L'attuale dibattito sulla proposta di legge 1552, denominata informalmente "DDL Caccia Selvaggia", ha raggiunto un punto di svolta. Le giustificazioni addotte per sostenere tale iniziativa legislativa non reggono più di fronte a un'opposizione sempre più ampia e diversificata. La società civile, le istituzioni europee, e la comunità scientifica hanno espresso un fermo dissenso, portando alla luce le reali implicazioni del disegno di legge. La posizione assunta da Forza Italia, con la dichiarazione di Nicole Berlusconi, ha ulteriormente amplificato il coro di critiche, sottolineando come la proposta non sia in linea con i principi fondanti del partito. L'ENPA, in particolare, evidenzia come la narrazione sul contenimento dei cinghiali sia una "Grande Mistificazione", svelando le vere intenzioni di una riforma che rischia di compromettere decenni di tutele ambientali e di sicurezza cittadina.

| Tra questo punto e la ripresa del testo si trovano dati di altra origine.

Definition listPipelineRuns (workspace repo_slug : option string) (limit : option Z)
    (status target_branch trigger_type : option string) : M ToolResult :=
  try_catch
    (response <- api_request SJson
       (get_request_with (pipelines_url workspace repo_slug)
          (pipeline_params limit status target_branch trigger_type)) ;;
     runs <- read_values response ;;
     ret (text_result (TextJson runs)))
    (rethrow_internal "Failed to list pipeline runs").

(** [pipelineTarget], after the conditional assignments. *)
Definition pipelineTarget (target : PipelineTarget) : jsval :=
  JObj ([ ("type",
           JStr (if truthy_string (target_commit_hash target)
                 then "pipeline_commit_target"
                 else "pipeline_ref_target"));
          ("ref_type", of_opt_string (ref_type target));
          ("ref_name", of_opt_string (ref_name target)) ]
        ++ (if truthy_string (target_commit_hash target)
            then [("commit",
                   JObj [ ("type", JStr "commit");
                          ("hash", of_opt_string (target_commit_hash target)) ])]
            else [])
        ++ (if truthy_string (selector_type target)
               && truthy_string (selector_pattern target)
            then [("selector",
                   JObj [ ("type", of_opt_string (selector_type target));
                          ("pattern", of_opt_string (selector_pattern target)) ])]
            else [])).

(** The callback of [variables.map]; [secured || false]. *)
Definition pipeline_variable (v : PipelineVariable) : jsval :=
  JObj [ ("key", of_opt_string (var_key v));
         ("value", of_opt_string (var_value v));
         ("secured", JBool (match var_secured v with Some true => true | _ => false end)) ].

Definition pipeline_requestData (target : PipelineTarget)
    (variables : option (list PipelineVariable)) : jsval :=
  JObj ([("target", pipelineTarget target)]
        ++ match variables with
           | Some (v :: vs) => [("variables", JArr (map pipeline_variable (v :: vs)))]
           | _ => []
           end).

(** [target.commit_hash] is read first: without a target that throws. *)
Definition runPipeline (workspace repo_slug : option string)
    (target : option PipelineTarget) (variables : option (list PipelineVariable))
    : M ToolResult :=
  try_catch
    (match target with
     | None => throw (TypeError (cannot_read "commit_hash"))
     | Some t =>
         response <- api_request SJson
           (post_request (pipelines_url workspace repo_slug)
              (pipeline_requestData t variables)) ;;
         ret (text_result (TextJson response))
     end)
    (rethrow_internal "Failed to run pipeline").

End FurtherHandlers.

(** ** The constructor *)

(** The variables the constructor reads from [process.env]. *)
Record Env : Type := {
  BITBUCKET_URL : option string;
  BITBUCKET_TOKEN : option string;
  BITBUCKET_USERNAME : option string;
  BITBUCKET_PASSWORD : option string;
  BITBUCKET_WORKSPACE : option string
}.

(** [this.config]; [??] replaces only a missing URL. *)
Definition config_of_env (env : Env) : Config :=
  {| baseUrl := match BITBUCKET_URL env with
                | Some u => u
                | None => "https://api.bitbucket.org/2.0"
                end;
     token := BITBUCKET_TOKEN env;
     username := BITBUCKET_USERNAME env;
     password := BITBUCKET_PASSWORD env;
     defaultWorkspace := BITBUCKET_WORKSPACE env |}.

(** The argument of [axios.create]. *)
Record AxiosDefaults : Type := {
  baseURL : string;
  default_headers : list (string * string);
  auth : option (string * string)
}.

(** The constructor up to [axios.create]: the message of the [Error] it
    throws, or the configuration and the settings of the axios instance. *)
Definition construct (env : Env) : string + Config * AxiosDefaults :=
  let config := config_of_env env in
  if String.eqb (baseUrl config) "" then
    inl "BITBUCKET_URL is required"
  else if negb (truthy_string (token config))
          && negb (truthy_string (username config) && truthy_string (password config))
  then inl "Either BITBUCKET_TOKEN or BITBUCKET_USERNAME/PASSWORD is required"
  else
    inr (config,
         {| baseURL := baseUrl config;
            default_headers :=
              if truthy_string (token config)
              then [("Authorization", "Bearer " ++ tpl (token config))]
              else [("Content-Type", "application/json")];
            auth :=
              if truthy_string (username config) && truthy_string (password config)
              then Some (tpl (username config), tpl (password config))
              else None |}).

(** ** Vocabulary of the further properties *)

(** The repository an entry is tagged with. *)
Definition tagged (wsName slug : string) (e : PendingPR) : Prop :=
  repository e = {| repo_name := slug; full_name := wsName ++ "/" ++ slug |}.

(** The entry [e] carries a pull request of a page that the remote returned
    for a repository of [repos], and is tagged with that repository. *)
Definition fetched_from `{Remote} (wsName : string) (limit : Z) (repos : list string)
    (e : PendingPR) : Prop :=
  exists slug s page vs,
    In slug repos
    /\ tagged wsName slug e
    /\ fst (respond SPullRequests s (open_pullrequests_request wsName limit slug))
       = Resolved page
    /\ values page = Some vs
    /\ In (pr e) vs.

(** The [PUT] that publishes a pending comment. *)
Definition publish_request (workspace repo_slug pull_request_id : option string)
    (c : Comment) : Request :=
  put_request (comment_url workspace repo_slug pull_request_id c) (publish_body c).

Definition published_id (i : PublishItem) : Z :=
  match i with
  | Published n _ => n
  | PublishFailed n _ => n
  end.

(** How an item of the report relates to the comment it is about: it has
    the id of the comment and records how the remote settled the PUT. *)
Definition item_of `{Remote} (workspace repo_slug pull_request_id : option string)
    (c : Comment) (i : PublishItem) : Prop :=
  published_id i = comment_id c
  /\ exists s,
       i = match fst (respond SJson s
                        (publish_request workspace repo_slug pull_request_id c)) with
           | Resolved data => Published (comment_id c) data
           | Rejected message _ => PublishFailed (comment_id c) message
           end.

(** A side of a pull request resource has a commit object. *)
Definition has_commit (side : option Endpoint) : bool :=
  match side with
  | Some e => match commit e with Some _ => true | None => false end
  | None => false
  end.

(** The hash of the commit of a side, when there is one. *)
Definition side_hash (side : option Endpoint) : option string :=
  match side with
  | Some e => match commit e with Some c => hash c | None => None end
  | None => None
  end.

(** Further sample environments. *)
Module MoreSamples.
(** * merge_m3u.py: block parser, merger and serializer of M3U playlists

    A shallow embedding of [src/merge_m3u.py].

    - Text is a [string]; one [ascii] stands for one code point, so the
      model covers documents whose code points are below 256.  On that
      range [lower_char] and [is_space] follow Python's [str.lower] and
      [str.strip].
    - [OrderedDict] is an association list in insertion order.
    - [lines[i]] is a partial read ([getitem]); [IndexError] is a possible
      result of every function that indexes, and [while] loops take fuel.
    - [print] calls and the two counters that only feed them are left out.
    - The network is a function [urlopen] from URL to the decoded body, or
      [None] when [urllib] raises. *)

From Stdlib Require Import List String Ascii Bool Arith Lia.
From Stdlib Require Import DecimalString DecimalNat.
Import ListNotations.

Local Open Scope list_scope.
Local Open Scope string_scope.

(* ================================================================== *)
(** ** Python string primitives *)

Module PyStr.

Definition dquote : string := String "034"%char EmptyString.
Definition nl_char : ascii := "010"%char.
Definition nl : string := String nl_char EmptyString.

(** [bool(s)]: a string is truthy when it is not empty. *)
Definition truthy (s : string) : bool :=
  match s with
  | EmptyString => false
  | String _ _ => true
  end.

(** [str.lower] on one code point below 256: A-Z, and the Latin-1 capitals
    U+00C0..U+00DE except the multiplication sign U+00D7. *)
Definition lower_char (c : ascii) : ascii :=
  let n := nat_of_ascii c in
  if ((65 <=? n) && (n <=? 90))%nat
     || ((192 <=? n)%nat && (n <=? 222)%nat && negb (n =? 215)%nat)
  then ascii_of_nat (n + 32)
  else c.

Fixpoint lower (s : string) : string :=
  match s with
  | EmptyString => EmptyString
  | String c s' => String (lower_char c) (lower s')
  end.

(** Code points that [str.strip()] removes: U+0009..U+000D, U+001C..U+0020,
    U+0085 and U+00A0. *)
Definition is_space (c : ascii) : bool :=
  let n := nat_of_ascii c in
  ((9 <=? n) && (n <=? 13))%nat || ((28 <=? n) && (n <=? 32))%nat
  || (n =? 133)%nat || (n =? 160)%nat.

Fixpoint lstrip (s : string) : string :=
  match s with
  | EmptyString => EmptyString
  | String c s' => if is_space c then lstrip s' else s
  end.

Fixpoint rstrip (s : string) : string :=
  match s with
  | EmptyString => EmptyString
  | String c s' =>
      match rstrip s' with
      | EmptyString => if is_space c then EmptyString else String c EmptyString
      | r => String c r
      end
  end.

Definition strip (s : string) : string := rstrip (lstrip s).

(** [s.startswith(p)]. *)
Fixpoint startswith (p s : string) : bool :=
  match p with
  | EmptyString => true
  | String a p' =>
      match s with
      | EmptyString => false
      | String b s' => Ascii.eqb a b && startswith p' s'
      end
  end.

(** [needle in hay]. *)
Fixpoint str_in (needle hay : string) : bool :=
  startswith needle hay
  || match hay with
     | EmptyString => false
     | String _ hay' => str_in needle hay'
     end.

(** [s.split(sep)] for a one-character separator: the pieces between the
    separators, always at least one piece. *)
Fixpoint split (sep : ascii) (s : string) : list string :=
  match s with
  | EmptyString => [EmptyString]
  | String c s' =>
      if Ascii.eqb c sep then EmptyString :: split sep s'
      else match split sep s' with
           | [] => [String c EmptyString]
           | piece :: pieces => String c piece :: pieces
           end
  end.

End PyStr.
Import PyStr.

(* ================================================================== *)
(** ** The two regular expressions *)

Module Regex.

Dettagli della Controversia sulla Riforma della Caccia e le Voci Contrari
In un contesto di crescente fermento, precisamente il 19 giugno 2026, l'ENPA (Ente Nazionale Protezione Animali) ha sollevato una forte critica nei confronti del DDL Caccia, etichettandolo come una "Grande Mistificazione". La responsabile Fauna Selvatica di ENPA, Annamaria Procacci, ha enfatizzato il peso della mobilitazione della società civile, la "straordinaria parola" di Papa Francesco a difesa del Creato in risposta a una lettera della LIPU, e la dura lettera di censura della Commissione Europea sul DDL 1552, tenuta nascosta per oltre quattro mesi dal Ministero dell'Ambiente. Anche il Consiglio d'Europa è intervenuto, e numerosi scienziati, giuristi, naturalisti e studiosi hanno espresso posizioni estremamente critiche contro questa presunta "riforma".

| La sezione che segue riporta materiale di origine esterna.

(** ** C5 *)

(** C5 (what the code does): a tenant create whose plan has the name [n]
    sends one request, a POST of [/tenants] with the encoding of
    [{tenant: n}] as its body.  When the answer has status 200 and its
    body decodes, the descriptor stored has the decoded id and the name
    of the plan.  When the status is not 200 the stored descriptor is the
    one before the call, but no failure is returned: with a body that
    can be read the call returns normally and its diagnostics are those
    it had after reading the plan, none of them an error. *)
Theorem tenant_create_contract rt dec fw r p st ds0 pd cl n body :
  HasError (ds0 ++ get_diags p)%list = false ->
  TenantResource.providerData r = Some pd ->
  ProviderData.client pd = Some cl ->
  ValueString (TenantResourceModel.Name (raw p)) = n ->
  json_Marshal rt (JObject [("tenant", JString n)]) = Ok body ->
  url_Parse rt (ProviderData.endpoint pd ++ "/tenants") = None ->
  let request :=
    SetBasicAuth rt
      {| req_Method := "POST"; req_URL := ProviderData.endpoint pd ++ "/tenants";
         req_Header := []; req_Body := Some body |}
      (ProviderData.username pd) (ProviderData.password pd) in
  let out := invoke rt dec fw (TenantCreate r p st) ds0 in
  sent out = [request] /\
  (forall res b cr,
     client_Do rt request = Ok res -> res_StatusCode res = 200%Z ->
     res_Body res = Ok b -> Unmarshal_createResponse dec b = Ok cr ->
     after out =
     Some (D_Tenant {| TenantResourceModel.Name := TenantResourceModel.Name (raw p);
                       TenantResourceModel.ID := StringValue (createResponse.ID cr) |})) /\
  (forall res,
     client_Do rt request = Ok res -> res_StatusCode res <> 200%Z ->
     after out = before out /\
     forall b, res_Body res = Ok b ->
       diags out = Append ds0 (get_diags p) /\
       HasError (diags out) = false /\
       panicked out = false).
Proof.
  intros Hd Hpd Hcl Hn Hm Hu request out. subst request out n.
  assert (Hd' : HasError (Append ds0 (get_diags p)) = false)
    by now rewrite HasError_Append, <- HasError_app.
  unfold_ops; tidy.
  cbv [createRequest.to_json createRequest.Name].
  rewrite Hd', Hm, Hpd, Hu, Hcl. tidy.
  split; [|split].
  - repeat (branch; tidy); reflexivity.
  - intros res b cr Hdo Hs Hb Hc. rewrite Hdo, Hs. cbn. rewrite Hb, Hc. reflexivity.
  - intros res Hdo Hs. rewrite Hdo.
    destruct (Z.eqb_spec (res_StatusCode res) 200) as [E|_]; [contradiction|].
    cbn. split; [destruct (res_Body res); reflexivity|].
    intros b Hb. rewrite Hb. cbn. repeat split. exact Hd'.
Qed.
(** * Posture corrector: the classifier and the capture loop of [main.cpp]

    The program opens the default webcam, and in an unbounded loop reads a
    frame, runs the OpenCV edge and line detectors, thresholds the angle of
    the first detected segment and prints one line of feedback.

    The development follows the source: 32-bit integers are [Z] with their
    wrap-around, the floating-point expression of line 35 is evaluated with
    explicit rounding operators under the standard rounding-error model
    (with IEEE 754 round-to-nearest as one instance), and [main] is a step
    function on an explicit control state with the trace of its output
    events. *)

From Stdlib Require Import ZArith List String Bool Lia.
From Stdlib Require Import Reals Lra Machin Zfloor ROrderedType.
Import ListNotations.

Local Open Scope Z_scope.

(** ** 32-bit integers and line segments *)

Module Int32.

Definition min_int : Z := - 2 ^ 31.
Definition max_int : Z := 2 ^ 31 - 1.

Definition in_range (z : Z) : Prop := min_int <= z <= max_int.

(** Two's-complement reduction of a mathematical integer to [int].  Signed
    overflow has no defined result in C++; the model takes the value the
    hardware produces.  Differences of pixel coordinates never overflow
    ([sub_pixels] below). *)
Definition wrap (z : Z) : Z := (z + 2 ^ 31) mod 2 ^ 32 - 2 ^ 31.

(** [a - b] on [int] operands. *)
Definition sub (a b : Z) : Z := wrap (a - b).

End Int32.

(** [cv::Vec4i]: the four [int] entries [x1, y1, x2, y2] of a segment,
    indexed 0 to 3. *)
Record Vec4i : Type := mkVec4i { v0 : Z; v1 : Z; v2 : Z; v3 : Z }.

(** The segment from [(x1, y1)] to [(x2, y2)]. *)
Definition segment (x1 y1 x2 y2 : Z) : Vec4i := mkVec4i x1 y1 x2 y2.

(** [lines[0][3] - lines[0][1]] and [lines[0][2] - lines[0][0]]. *)
Definition delta_y (l : Vec4i) : Z := Int32.sub (v3 l) (v1 l).
Definition delta_x (l : Vec4i) : Z := Int32.sub (v2 l) (v0 l).

Local Open Scope R_scope.

(** ** The mathematical angle *)

(** The two-argument arctangent that [std::atan2] approximates: the angle
    in [(-PI, PI]] of the vector [(x, y)], and 0 at the origin. *)
Definition atan2 (y x : R) : R :=
  if Rlt_dec 0 x then atan (y / x)
  else if Rlt_dec x 0 then
         if Rle_dec 0 y then atan (y / x) + PI else atan (y / x) - PI
       else if Rlt_dec 0 y then PI / 2
            else if Rlt_dec y 0 then - (PI / 2) else 0.

(** The exact value of [atan2(dy, dx) * 180 / PI] for a segment. *)
Definition angle_deg (l : Vec4i) : R :=
  atan2 (IZR (delta_y l)) (IZR (delta_x l)) * 180 / PI.

(** ** Floating-point evaluation

    Line 35 evaluates the angle in [double] and stores it in a [float].
    A floating-point number is represented by the real it denotes; the
    platform supplies the constant [CV_PI], the library function
    [std::atan2] and the two roundings to nearest. *)
Record fp_env : Type := mkFpEnv {
  CV_PI : R;                 (* the [double] constant of the OpenCV headers *)
  lib_atan2 : R -> R -> R;   (* [std::atan2] on [double] arguments *)
  rnd_double : R -> R;       (* rounding of an exact result to [double] *)
  rnd_float : R -> R         (* narrowing conversion to [float] *)
}.

(** [float angle = std::atan2(dy, dx) * 180 / CV_PI;] with the [int]
    operands converted to [double] (exactly) and each arithmetic operation
    rounded once. *)
Definition angle (E : fp_env) (l : Vec4i) : R :=
  let a := lib_atan2 E (IZR (delta_y l)) (IZR (delta_x l)) in
  let p := rnd_double E (a * 180) in
  let q := rnd_double E (p / CV_PI E) in
  rnd_float E q.

(** The comparison [x < y] as a boolean. *)
Definition Rlt_bool (x y : R) : bool := if Rlt_dec x y then true else false.

(** [std::abs(angle) < 10]: the literal 10 converts to [float] exactly. *)
Definition within_tilt (E : fp_env) (l : Vec4i) : bool :=
  Rlt_bool (Rabs (angle E l)) 10.

(** The classifier of lines 32 to 37.  [lines[0]] is an indexed access,
    which has no value past the end of the vector: that case is [None]. *)
Definition goodPosture (E : fp_env) (lines : list Vec4i) : option bool :=
  if negb (Nat.eqb (List.length lines) 0) then
    match nth_error lines 0 with
    | Some l0 => Some (within_tilt E l0)
    | None => None
    end
  else Some false.

(** The text printed at line 40. *)
Definition feedback (good : bool) : string :=
  if good then "Good posture!"%string else "Straighten up!"%string.

(** *** The rounding-error model

    Unit roundoff and underflow threshold of [float]; those of [double]
    are smaller.  A computed value [x'] approximates [x] when
    [|x' - x| <= u |x| + eta]. *)
Definition u : R := / 2 ^ 24.
Definition eta : R := / 2 ^ 149.
Definition approximates (x' x : R) : Prop :=
  Rabs (x' - x) <= u * Rabs x + eta.

(** No intermediate value of the angle comes near this magnitude. *)
Definition no_overflow (x : R) : Prop := Rabs x <= 2 ^ 100.

Record ieee_like (E : fp_env) : Prop := mkIeeeLike {
  CV_PI_accurate : approximates (CV_PI E) PI;
  lib_atan2_accurate :
    forall y x : Z, approximates (lib_atan2 E (IZR y) (IZR x))
                                 (atan2 (IZR y) (IZR x));
  rnd_double_accurate :
    forall x, no_overflow x -> approximates (rnd_double E x) x;
  rnd_float_accurate :
    forall x, no_overflow x -> approximates (rnd_float E x) x
}.

(** Exact arithmetic: every operation returns the mathematical result. *)
Definition exact_env : fp_env :=
  mkFpEnv PI atan2 (fun x => x) (fun x => x).

(** Distance allowed between the computed and the exact angle, in degrees. *)
Definition tol : R := / 1000.

(** ** The program *)

Inductive event : Type :=
| Cout (line : string)      (* [std::cout << line << std::endl] *)
| Cerr (line : string)      (* [std::cerr << line << std::endl] *)
| SleepMs (ms : Z)          (* [std::this_thread::sleep_for] *)
| CapRelease.               (* [cap.release()] *)

Inductive control : Type :=
| Entry                     (* before [cap.isOpened()] is tested *)
| Loop (reads : nat)        (* at the head of [while (true)], after [reads] frames *)
| Returned (code : Z)       (* [main] has returned [code] *)
| OutOfBounds.              (* an access past the end of [lines] *)

Record state : Type := mkState { ctl : control; trace : list event }.

Definition initial : state := mkState Entry [].

Definition banner : string :=
  "Posture Corrector running. Press 'q' to quit."%string.
Definition open_error : string := "Error: Could not open webcam."%string.
Definition frame_error : string := "Error: Empty frame."%string.

Section Main.

Variable E : fp_env.

(** OpenCV: the frame type, [cv::Mat::empty], and the detector chain
    [cvtColor], [Canny], [HoughLinesP] with the parameters of the source. *)
Variable Mat : Type.
Variable Mat_empty : Mat -> bool.
Variable detect_lines : Mat -> list Vec4i.

(** The capture device: whether it opened, and the frame delivered by the
    [i]-th execution of [cap >> frame]. *)
Record camera : Type := mkCamera { isOpened : bool; read : nat -> Mat }.

Variable cap : camera.

(** One pass through the loop body, lines 16 to 46; a [break] runs on to
    lines 49 and 50. *)
Definition iteration (i : nat) : list event * control :=
  let frame := read cap i in
  if Mat_empty frame then ([Cerr frame_error; CapRelease], Returned 0%Z)
  else
    match goodPosture E (detect_lines frame) with
    | Some good => ([Cout (feedback good); SleepMs 500], Loop (S i))
    | None => ([], OutOfBounds)
    end.

(** One step of [main]: the test of line 8, or one pass through the loop. *)
Definition step (s : state) : state :=
  match ctl s with
  | Entry =>
      if isOpened cap
      then mkState (Loop 0) (trace s ++ [Cout banner])
      else mkState (Returned (-1)%Z) (trace s ++ [Cerr open_error])
  | Loop i =>
      let (es, c) := iteration i in mkState c (trace s ++ es)
  | Returned _ | OutOfBounds => s
  end.

(** [main], executed for [n] steps from its entry. *)
Fixpoint main (n : nat) : state :=
  match n with
  | O => initial
  | S k => step (main k)
  end.

(** What holds of the control state after [n] steps. *)
Definition reachable_ok (n : nat) (s : state) : Prop :=
  match ctl s with
  | Entry => n = O
  | Loop i =>
      n = S i /\ isOpened cap = true /\
      forall j, (j < i)%nat -> Mat_empty (read cap j) = false
  | Returned c =>
      (c = (-1)%Z /\ isOpened cap = false) \/
      (c = 0%Z /\ isOpened cap = true /\
       exists k, (S k < n)%nat /\ Mat_empty (read cap k) = true /\
                 forall j, (j < k)%nat -> Mat_empty (read cap j) = false)
  | OutOfBounds => False
  end.

End Main.

Arguments isOpened {Mat}.
Arguments read {Mat}.
Arguments mkCamera {Mat}.

(** What the program wrote to each stream. *)
Fixpoint stdout_of (t : list event) : list string :=
  match t with
  | [] => []
  | Cout s :: t' => s :: stdout_of t'
  | _ :: t' => stdout_of t'
  end.

Fixpoint stderr_of (t : list event) : list string :=
  match t with
  | [] => []
  | Cerr s :: t' => s :: stderr_of t'
  | _ :: t' => stderr_of t'
  end.

(** A frame source for examples: a frame is either empty or carries the
    segments the detector finds in it. *)
Module Mock.

Definition Mat : Type := option (list Vec4i).

Definition Mat_empty (m : Mat) : bool :=
  match m with None => true | Some _ => false end.

Definition detect_lines (m : Mat) : list Vec4i :=
  match m with None => [] | Some ls => ls end.

(** A camera that opens and delivers the listed frames, then fails. *)
Definition camera_of (frames : list Mat) : camera Mat :=
  mkCamera true (fun i => nth i frames None).

(** A camera that does not open. *)
Definition broken_camera : camera Mat := mkCamera false (fun _ => None).

(** A camera that delivers the same frame for ever. *)
Definition steady_camera (m : Mat) : camera Mat := mkCamera true (fun _ => m).

End Mock.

La polemica si è intensificata quando Nicole Berlusconi di Forza Italia ha pubblicato un post contro il DDL 1552, affermando che non riflette i principi del padre fondatore Silvio Berlusconi. La tesi principale a favore della legge, secondo cui essa sarebbe necessaria per il contenimento dei cinghiali, è stata categoricamente smentita dall'ENPA. Procacci ha ribadito che i cinghiali sono già cacciabili tutto l'anno e che le disposizioni del DDL non hanno alcuna attinenza con il loro controllo. Tra gli aspetti più contestati, la possibilità di detenere richiami vivi in numero illimitato, l'estensione della stagione venatoria fino a periodi cruciali per la migrazione e la nidificazione degli uccelli, la riduzione delle aree protette, l'alleggerimento delle sanzioni per chi spara in parchi nazionali o giardini urbani, e l'ampliamento delle specie cacciabili. Viene criticata anche la possibilità di circolare armati nei giorni di silenzio venatorio, considerata un pretesto che favorirebbe il bracconaggio, e l'estensione dell'attività venatoria a spiagge e foreste demaniali.

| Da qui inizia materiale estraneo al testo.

Lemma prune_fold (removable : string → bool) (keep_ids : gset string) (dry_run : bool)
    (items : list string) (st : cleanup.prune_state) :
  NoDup items →
  (∀ k, k ∈ items → ∃ e, cleanup.entries st !! k = Some e ∧ cleanup.is_item_dir e = true) →
  let st' := foldl (cleanup.prune_item removable keep_ids dry_run) st items in
  cleanup.kept st' = cleanup.kept st ++ filter (λ k, k ∈ keep_ids) items
  ∧ cleanup.pruned st' = cleanup.pruned st ++ filter (λ k, k ∉ keep_ids) items
  ∧ ∀ k, cleanup.entries st' !! k
         = if decide (k ∈ items)
           then cleanup.entries st !! k ≫= after_prune removable keep_ids dry_run k
           else cleanup.entries st !! k.
Proof.
  revert st. induction items as [|x items IH]; intros st Hnd Hitems.
  - simpl. rewrite !app_nil_r. split_and!; [done|done|]. intros k.
    by destruct (decide (k ∈ [])) as [?%elem_of_nil|].
  - apply NoDup_cons in Hnd as [Hx Hnd]. cbn [foldl].
    destruct (Hitems x) as (e & Hlk & He); [left|].
    assert (Hstep : ∃ st1,
      cleanup.prune_item removable keep_ids dry_run st x = st1
      ∧ cleanup.kept st1 = cleanup.kept st ++ filter (λ k, k ∈ keep_ids) [x]
      ∧ cleanup.pruned st1 = cleanup.pruned st ++ filter (λ k, k ∉ keep_ids) [x]
      ∧ ∀ k, cleanup.entries st1 !! k
             = if decide (k = x)
               then cleanup.entries st !! k ≫= after_prune removable keep_ids dry_run k
               else cleanup.entries st !! k).
    { eexists. split; [done|]. unfold cleanup.prune_item, after_prune.
      destruct (decide (x ∈ keep_ids)) as [Hk|Hk].
      - rewrite bool_decide_eq_true_2 by done. cbn [cleanup.kept cleanup.pruned cleanup.entries].
        rewrite filter_cons_True, filter_cons_False, app_nil_r by auto.
        split_and!; [done|done|]. intros k. destruct (decide (k = x)) as [->|]; [|done].
        rewrite Hlk. simpl. rewrite (bool_decide_eq_false_2 (x ∉ keep_ids)) by auto.
        by rewrite andb_false_r.
      - rewrite bool_decide_eq_false_2 by done. rewrite Hlk, He.
        cbn [cleanup.kept cleanup.pruned cleanup.entries].
        rewrite filter_cons_False, filter_cons_True, app_nil_r by auto.
        split_and!; [done|done|]. intros k. destruct (decide (k = x)) as [->|Hne].
        + rewrite Hlk. simpl. rewrite He, (bool_decide_eq_true_2 (x ∉ keep_ids)) by done.
          simpl. destruct dry_run; [done|]. simpl. unfold cleanup.remove_item.
          destruct (removable x); [by rewrite lookup_delete_eq|].
          destruct e; [by rewrite lookup_insert_eq|done..].
        + destruct dry_run; [done|]. unfold cleanup.remove_item.
          destruct (removable x); [by rewrite lookup_delete_ne|].
          destruct e; [by rewrite lookup_insert_ne|done..]. }
    destruct Hstep as (st1 & -> & Hkept & Hpruned & Hentries).
    specialize (IH st1 Hnd). destruct IH as (IHk & IHp & IHe).
    { intros k Hk. rewrite Hentries, decide_False by (by intros ->).
      apply Hitems. by right. }
    split_and!.
    + rewrite IHk, Hkept, <- app_assoc. f_equal.
      by rewrite (filter_app _ [x] items).
    + rewrite IHp, Hpruned, <- app_assoc. f_equal.
      by rewrite (filter_app _ [x] items).
    + intros k. rewrite IHe, Hentries.
      destruct (decide (k = x)) as [->|Hne].
      * rewrite (decide_False (P := x ∈ items)) by done.
        rewrite decide_True; [done|left].
      * destruct (decide (k ∈ items)) as [Hin|Hout].
        -- rewrite decide_True; [done|by right].
        -- rewrite decide_False; [done|]. by intros [?|?]%elem_of_cons.
Qed.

Secondo l'ENPA, il DDL 1552 non è una normativa sui cinghiali, ma un provvedimento che mira a smantellare i principi e le tutele della legge 157 del 1992. Questa legge, frutto di un lungo lavoro politico e ambientalista durato trentaquattro anni, ha riconosciuto la fauna selvatica come patrimonio indisponibile dello Stato. Oggi, si cerca di distruggere questo equilibrio in nome di interessi particolari che non rappresentano né il Paese né la sensibilità della maggioranza degli italiani. L'ENPA conclude esortando i cacciatori a fermarsi, riconoscendo che la sensibilità verso gli animali, la biodiversità e il rispetto della natura è profondamente cambiata, e il divario tra le richieste del mondo venatorio più estremista e la società italiana rischia di diventare insormontabile.
Questa vicenda ci spinge a riflettere sull'importanza di un dialogo costruttivo e basato su dati scientifici nella formulazione delle politiche ambientali. È evidente che la conservazione della biodiversità e il benessere animale sono temi che toccano profondamente la coscienza collettiva, e qualsiasi tentativo di scardinare leggi consolidate in materia di tutela della fauna selvatica incontra oggi una resistenza ferma e ben argomentata. L'opposizione trasversale a questo DDL, che vede unite organizzazioni ambientaliste, istituzioni europee e persino figure politiche, dimostra come la protezione dell'ambiente non sia più un tema di nicchia, ma una priorità sentita a tutti i livelli della società. La trasparenza e l'integrità nel processo legislativo sono essenziali per garantire che le decisioni prese riflettano il bene comune e non gli interessi di pochi.